## What the task asks
Look through the listing underneath for "constructor", and copy every line that has it.

## Records to use
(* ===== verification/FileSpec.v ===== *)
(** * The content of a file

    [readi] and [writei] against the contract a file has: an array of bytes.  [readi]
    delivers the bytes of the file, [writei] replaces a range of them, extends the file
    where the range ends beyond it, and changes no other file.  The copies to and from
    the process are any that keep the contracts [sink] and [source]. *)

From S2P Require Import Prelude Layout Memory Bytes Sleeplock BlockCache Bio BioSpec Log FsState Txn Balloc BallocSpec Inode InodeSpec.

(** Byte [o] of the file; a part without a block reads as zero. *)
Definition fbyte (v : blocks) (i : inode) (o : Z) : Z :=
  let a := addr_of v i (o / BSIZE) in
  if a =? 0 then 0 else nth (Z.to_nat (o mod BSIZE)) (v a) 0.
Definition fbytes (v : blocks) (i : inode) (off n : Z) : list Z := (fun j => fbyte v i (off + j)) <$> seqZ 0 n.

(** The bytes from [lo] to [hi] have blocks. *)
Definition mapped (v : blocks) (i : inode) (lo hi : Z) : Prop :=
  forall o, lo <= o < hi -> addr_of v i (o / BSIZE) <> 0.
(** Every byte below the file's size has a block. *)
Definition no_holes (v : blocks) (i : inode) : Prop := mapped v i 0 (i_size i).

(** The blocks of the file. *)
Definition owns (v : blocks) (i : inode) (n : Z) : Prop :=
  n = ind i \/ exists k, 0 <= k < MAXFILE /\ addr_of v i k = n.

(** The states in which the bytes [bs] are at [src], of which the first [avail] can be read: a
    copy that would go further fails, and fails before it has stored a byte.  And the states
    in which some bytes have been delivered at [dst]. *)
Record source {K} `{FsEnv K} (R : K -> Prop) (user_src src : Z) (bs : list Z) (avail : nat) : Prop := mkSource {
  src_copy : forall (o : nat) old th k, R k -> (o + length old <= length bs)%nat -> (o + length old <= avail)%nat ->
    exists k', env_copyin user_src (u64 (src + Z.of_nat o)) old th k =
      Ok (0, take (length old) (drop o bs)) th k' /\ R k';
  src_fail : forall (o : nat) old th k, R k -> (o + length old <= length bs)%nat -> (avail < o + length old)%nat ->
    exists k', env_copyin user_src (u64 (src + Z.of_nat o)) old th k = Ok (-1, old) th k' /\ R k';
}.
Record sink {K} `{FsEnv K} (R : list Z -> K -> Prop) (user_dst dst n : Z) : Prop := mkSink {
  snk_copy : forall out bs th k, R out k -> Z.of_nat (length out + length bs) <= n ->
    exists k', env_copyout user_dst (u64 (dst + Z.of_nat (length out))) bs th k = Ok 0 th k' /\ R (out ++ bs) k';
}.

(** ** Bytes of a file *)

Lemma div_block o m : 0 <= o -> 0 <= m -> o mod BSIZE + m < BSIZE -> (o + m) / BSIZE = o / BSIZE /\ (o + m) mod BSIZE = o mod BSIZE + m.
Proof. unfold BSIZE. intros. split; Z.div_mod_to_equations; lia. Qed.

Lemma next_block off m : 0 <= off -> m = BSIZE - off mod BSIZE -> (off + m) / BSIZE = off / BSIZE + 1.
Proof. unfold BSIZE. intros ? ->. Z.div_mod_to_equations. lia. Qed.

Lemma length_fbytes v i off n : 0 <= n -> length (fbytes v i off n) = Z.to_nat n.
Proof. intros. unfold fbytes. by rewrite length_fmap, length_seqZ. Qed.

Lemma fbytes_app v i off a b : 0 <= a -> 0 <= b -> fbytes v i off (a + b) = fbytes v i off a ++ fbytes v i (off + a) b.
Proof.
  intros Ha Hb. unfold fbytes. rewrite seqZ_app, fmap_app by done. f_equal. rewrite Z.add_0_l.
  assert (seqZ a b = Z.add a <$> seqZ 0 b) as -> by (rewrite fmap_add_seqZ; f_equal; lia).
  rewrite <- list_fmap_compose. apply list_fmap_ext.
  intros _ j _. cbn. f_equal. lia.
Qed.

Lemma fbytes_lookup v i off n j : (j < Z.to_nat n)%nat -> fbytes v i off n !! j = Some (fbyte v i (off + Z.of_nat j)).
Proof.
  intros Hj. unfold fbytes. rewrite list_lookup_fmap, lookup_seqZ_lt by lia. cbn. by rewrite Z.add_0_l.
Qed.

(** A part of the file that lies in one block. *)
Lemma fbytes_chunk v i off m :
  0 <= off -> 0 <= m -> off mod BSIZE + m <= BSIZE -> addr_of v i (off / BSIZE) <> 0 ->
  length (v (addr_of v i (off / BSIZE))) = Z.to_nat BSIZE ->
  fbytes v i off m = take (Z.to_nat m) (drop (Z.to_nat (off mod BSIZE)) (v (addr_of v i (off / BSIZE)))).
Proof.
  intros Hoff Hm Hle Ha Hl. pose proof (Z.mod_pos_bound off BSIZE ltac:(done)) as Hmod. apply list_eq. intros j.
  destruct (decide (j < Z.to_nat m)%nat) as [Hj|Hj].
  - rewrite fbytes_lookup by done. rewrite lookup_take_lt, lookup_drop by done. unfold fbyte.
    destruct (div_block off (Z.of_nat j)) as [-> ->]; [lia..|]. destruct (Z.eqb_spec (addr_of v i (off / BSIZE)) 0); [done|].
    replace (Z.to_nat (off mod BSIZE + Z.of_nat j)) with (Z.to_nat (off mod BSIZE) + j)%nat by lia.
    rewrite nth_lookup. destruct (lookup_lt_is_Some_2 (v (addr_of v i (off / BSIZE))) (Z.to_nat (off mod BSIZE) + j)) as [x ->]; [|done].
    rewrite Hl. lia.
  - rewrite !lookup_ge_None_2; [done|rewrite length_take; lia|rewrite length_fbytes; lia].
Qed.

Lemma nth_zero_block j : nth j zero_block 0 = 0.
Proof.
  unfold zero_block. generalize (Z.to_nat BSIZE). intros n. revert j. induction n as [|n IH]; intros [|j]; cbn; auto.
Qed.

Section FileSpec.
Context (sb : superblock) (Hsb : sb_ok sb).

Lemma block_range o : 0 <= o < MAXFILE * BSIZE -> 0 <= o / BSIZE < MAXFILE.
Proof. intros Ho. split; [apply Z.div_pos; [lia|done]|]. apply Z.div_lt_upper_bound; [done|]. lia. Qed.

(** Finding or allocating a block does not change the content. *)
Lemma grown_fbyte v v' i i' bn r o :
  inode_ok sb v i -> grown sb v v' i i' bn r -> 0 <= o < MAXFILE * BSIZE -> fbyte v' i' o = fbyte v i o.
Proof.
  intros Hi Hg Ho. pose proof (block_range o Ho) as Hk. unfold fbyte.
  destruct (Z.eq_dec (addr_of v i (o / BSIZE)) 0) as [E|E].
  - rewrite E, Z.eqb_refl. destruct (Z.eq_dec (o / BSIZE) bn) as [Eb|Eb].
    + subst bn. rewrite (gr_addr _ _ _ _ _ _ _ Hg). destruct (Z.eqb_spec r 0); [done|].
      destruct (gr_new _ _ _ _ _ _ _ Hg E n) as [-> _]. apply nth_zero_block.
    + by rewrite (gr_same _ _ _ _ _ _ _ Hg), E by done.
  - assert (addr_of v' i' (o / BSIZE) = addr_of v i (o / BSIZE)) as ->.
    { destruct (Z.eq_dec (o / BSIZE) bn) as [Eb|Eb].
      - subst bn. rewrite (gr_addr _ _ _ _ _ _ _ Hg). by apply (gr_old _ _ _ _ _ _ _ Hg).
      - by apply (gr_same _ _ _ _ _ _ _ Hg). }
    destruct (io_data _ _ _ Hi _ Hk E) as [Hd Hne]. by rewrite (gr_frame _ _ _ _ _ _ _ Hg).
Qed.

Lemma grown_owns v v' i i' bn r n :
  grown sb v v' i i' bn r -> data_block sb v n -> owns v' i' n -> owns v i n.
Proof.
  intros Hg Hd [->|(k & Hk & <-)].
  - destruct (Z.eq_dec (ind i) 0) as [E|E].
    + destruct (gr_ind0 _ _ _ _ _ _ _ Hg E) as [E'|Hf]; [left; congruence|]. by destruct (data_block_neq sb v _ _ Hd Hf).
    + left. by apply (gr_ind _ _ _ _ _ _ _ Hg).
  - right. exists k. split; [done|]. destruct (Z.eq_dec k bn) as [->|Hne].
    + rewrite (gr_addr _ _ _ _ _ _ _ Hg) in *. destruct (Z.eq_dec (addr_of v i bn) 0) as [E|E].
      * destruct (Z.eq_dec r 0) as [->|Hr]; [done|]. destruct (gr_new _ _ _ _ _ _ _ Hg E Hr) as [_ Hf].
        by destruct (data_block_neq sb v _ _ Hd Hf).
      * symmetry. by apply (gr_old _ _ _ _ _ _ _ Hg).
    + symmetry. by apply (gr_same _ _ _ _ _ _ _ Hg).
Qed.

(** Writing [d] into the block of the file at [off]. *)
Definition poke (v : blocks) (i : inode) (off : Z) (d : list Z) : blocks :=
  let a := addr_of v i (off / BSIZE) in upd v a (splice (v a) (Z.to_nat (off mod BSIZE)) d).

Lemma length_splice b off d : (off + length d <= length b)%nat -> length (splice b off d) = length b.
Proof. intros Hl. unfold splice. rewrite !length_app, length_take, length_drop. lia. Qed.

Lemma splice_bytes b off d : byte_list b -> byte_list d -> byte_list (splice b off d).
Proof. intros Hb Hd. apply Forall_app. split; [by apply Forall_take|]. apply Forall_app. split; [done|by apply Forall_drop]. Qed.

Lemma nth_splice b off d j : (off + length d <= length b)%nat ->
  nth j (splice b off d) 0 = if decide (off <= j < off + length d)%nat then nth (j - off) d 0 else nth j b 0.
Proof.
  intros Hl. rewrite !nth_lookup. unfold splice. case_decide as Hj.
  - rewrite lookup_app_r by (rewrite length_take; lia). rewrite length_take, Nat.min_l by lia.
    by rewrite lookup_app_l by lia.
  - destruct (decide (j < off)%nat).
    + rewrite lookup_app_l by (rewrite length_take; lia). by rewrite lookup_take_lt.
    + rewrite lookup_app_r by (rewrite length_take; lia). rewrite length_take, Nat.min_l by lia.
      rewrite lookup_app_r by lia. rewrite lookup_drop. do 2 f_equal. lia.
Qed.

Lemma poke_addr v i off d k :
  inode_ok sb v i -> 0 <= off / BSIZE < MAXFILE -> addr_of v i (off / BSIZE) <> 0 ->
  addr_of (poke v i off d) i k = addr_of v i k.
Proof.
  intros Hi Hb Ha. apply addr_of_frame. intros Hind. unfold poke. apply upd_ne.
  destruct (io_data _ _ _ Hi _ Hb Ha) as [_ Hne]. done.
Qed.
* * *
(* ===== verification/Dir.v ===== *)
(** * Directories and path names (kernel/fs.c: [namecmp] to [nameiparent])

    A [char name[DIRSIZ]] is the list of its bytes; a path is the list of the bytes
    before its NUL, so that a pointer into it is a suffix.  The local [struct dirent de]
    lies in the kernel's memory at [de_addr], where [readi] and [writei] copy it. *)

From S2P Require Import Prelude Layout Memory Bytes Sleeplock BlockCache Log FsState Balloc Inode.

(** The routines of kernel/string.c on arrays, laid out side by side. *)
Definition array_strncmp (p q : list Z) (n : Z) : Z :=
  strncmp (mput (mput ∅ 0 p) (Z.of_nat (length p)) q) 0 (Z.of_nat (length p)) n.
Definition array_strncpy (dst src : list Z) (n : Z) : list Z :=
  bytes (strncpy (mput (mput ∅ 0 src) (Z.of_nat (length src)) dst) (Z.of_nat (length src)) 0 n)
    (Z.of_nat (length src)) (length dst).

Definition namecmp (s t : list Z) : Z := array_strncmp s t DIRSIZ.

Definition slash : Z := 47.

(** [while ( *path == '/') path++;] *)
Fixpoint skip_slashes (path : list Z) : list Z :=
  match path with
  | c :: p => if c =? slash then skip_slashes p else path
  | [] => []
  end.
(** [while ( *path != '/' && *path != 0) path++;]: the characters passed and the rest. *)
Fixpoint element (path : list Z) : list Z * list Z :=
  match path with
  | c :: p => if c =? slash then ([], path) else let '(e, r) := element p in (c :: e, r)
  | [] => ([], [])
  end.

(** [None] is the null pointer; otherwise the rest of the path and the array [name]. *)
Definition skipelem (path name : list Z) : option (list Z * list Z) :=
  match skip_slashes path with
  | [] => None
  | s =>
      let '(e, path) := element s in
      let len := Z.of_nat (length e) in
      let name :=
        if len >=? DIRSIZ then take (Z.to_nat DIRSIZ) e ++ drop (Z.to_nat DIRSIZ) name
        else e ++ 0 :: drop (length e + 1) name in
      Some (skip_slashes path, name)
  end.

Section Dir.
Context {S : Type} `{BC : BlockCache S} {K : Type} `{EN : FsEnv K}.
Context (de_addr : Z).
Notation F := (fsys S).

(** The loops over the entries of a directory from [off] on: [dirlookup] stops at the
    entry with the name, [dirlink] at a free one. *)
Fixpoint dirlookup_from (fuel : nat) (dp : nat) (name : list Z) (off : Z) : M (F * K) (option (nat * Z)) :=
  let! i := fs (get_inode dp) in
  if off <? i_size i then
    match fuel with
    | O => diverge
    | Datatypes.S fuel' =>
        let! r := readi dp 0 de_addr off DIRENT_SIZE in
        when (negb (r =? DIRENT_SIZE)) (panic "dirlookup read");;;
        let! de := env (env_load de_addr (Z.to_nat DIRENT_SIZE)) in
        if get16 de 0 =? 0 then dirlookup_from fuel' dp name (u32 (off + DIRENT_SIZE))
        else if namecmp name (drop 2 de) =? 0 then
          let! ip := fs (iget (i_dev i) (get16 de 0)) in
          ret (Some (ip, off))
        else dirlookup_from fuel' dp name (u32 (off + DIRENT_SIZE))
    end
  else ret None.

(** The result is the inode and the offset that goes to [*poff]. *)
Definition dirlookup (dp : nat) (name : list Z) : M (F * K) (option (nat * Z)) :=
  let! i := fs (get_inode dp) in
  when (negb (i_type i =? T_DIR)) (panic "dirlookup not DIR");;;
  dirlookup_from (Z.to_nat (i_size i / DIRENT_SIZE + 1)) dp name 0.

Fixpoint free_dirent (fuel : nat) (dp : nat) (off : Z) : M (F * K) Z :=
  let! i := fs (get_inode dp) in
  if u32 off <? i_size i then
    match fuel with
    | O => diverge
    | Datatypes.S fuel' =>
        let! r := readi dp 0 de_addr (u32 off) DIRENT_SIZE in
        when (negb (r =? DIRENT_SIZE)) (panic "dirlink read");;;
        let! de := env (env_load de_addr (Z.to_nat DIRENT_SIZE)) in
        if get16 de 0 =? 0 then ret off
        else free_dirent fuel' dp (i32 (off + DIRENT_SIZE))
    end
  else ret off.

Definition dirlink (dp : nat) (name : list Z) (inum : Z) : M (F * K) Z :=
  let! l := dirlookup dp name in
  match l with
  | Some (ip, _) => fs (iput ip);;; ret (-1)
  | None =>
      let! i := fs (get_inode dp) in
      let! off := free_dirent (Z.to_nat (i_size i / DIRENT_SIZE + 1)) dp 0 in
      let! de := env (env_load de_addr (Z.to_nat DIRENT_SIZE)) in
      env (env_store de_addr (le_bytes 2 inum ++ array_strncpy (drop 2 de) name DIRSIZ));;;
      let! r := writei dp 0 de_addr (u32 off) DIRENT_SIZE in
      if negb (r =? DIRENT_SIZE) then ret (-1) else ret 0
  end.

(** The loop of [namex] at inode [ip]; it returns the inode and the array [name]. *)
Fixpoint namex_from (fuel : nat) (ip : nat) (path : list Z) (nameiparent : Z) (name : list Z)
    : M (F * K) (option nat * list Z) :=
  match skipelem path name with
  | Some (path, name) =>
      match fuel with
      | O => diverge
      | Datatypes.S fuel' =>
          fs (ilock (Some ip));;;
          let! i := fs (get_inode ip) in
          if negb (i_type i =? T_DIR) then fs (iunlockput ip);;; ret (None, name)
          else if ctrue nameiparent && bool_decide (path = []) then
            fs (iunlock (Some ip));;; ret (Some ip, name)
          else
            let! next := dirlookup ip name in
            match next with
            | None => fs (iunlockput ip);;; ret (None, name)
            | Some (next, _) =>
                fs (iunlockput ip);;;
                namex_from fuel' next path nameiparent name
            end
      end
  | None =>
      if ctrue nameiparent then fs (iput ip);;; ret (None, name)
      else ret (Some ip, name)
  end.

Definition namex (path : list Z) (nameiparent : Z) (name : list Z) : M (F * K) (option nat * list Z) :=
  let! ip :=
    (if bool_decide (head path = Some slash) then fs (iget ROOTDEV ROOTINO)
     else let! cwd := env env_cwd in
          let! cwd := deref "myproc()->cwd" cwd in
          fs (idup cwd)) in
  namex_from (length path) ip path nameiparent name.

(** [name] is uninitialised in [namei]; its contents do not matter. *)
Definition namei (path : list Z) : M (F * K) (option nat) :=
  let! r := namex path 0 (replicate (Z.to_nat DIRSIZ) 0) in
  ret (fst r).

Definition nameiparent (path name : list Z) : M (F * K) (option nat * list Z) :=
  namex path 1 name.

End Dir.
--
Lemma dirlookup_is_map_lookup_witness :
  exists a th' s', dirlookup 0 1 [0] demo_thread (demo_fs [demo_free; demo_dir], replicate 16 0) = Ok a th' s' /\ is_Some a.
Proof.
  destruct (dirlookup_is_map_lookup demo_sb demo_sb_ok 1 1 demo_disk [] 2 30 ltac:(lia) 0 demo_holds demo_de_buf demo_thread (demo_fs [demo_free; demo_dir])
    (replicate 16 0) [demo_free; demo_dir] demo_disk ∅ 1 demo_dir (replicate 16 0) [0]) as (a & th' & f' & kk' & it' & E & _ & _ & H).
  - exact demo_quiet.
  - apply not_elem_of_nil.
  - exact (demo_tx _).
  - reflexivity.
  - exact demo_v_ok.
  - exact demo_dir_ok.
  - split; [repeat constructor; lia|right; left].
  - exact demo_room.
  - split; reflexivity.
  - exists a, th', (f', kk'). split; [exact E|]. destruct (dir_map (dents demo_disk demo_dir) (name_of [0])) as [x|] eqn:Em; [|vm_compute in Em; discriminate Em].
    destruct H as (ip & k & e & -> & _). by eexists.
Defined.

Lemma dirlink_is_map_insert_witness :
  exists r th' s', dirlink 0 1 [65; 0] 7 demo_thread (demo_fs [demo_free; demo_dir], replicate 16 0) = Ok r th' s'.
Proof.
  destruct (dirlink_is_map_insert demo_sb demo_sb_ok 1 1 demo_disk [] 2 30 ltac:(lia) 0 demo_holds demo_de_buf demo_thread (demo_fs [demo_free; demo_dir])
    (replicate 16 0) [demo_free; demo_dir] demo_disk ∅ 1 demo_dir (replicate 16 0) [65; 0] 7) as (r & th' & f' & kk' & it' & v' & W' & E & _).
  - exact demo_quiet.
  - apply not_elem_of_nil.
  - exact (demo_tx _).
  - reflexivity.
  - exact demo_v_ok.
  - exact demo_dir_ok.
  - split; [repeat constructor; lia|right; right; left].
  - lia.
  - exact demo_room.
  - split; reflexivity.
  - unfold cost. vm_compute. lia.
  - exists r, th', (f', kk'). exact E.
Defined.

## Result for this exercise
  - split; [repeat constructor; lia|right; left].
  - split; [repeat constructor; lia|right; right; left].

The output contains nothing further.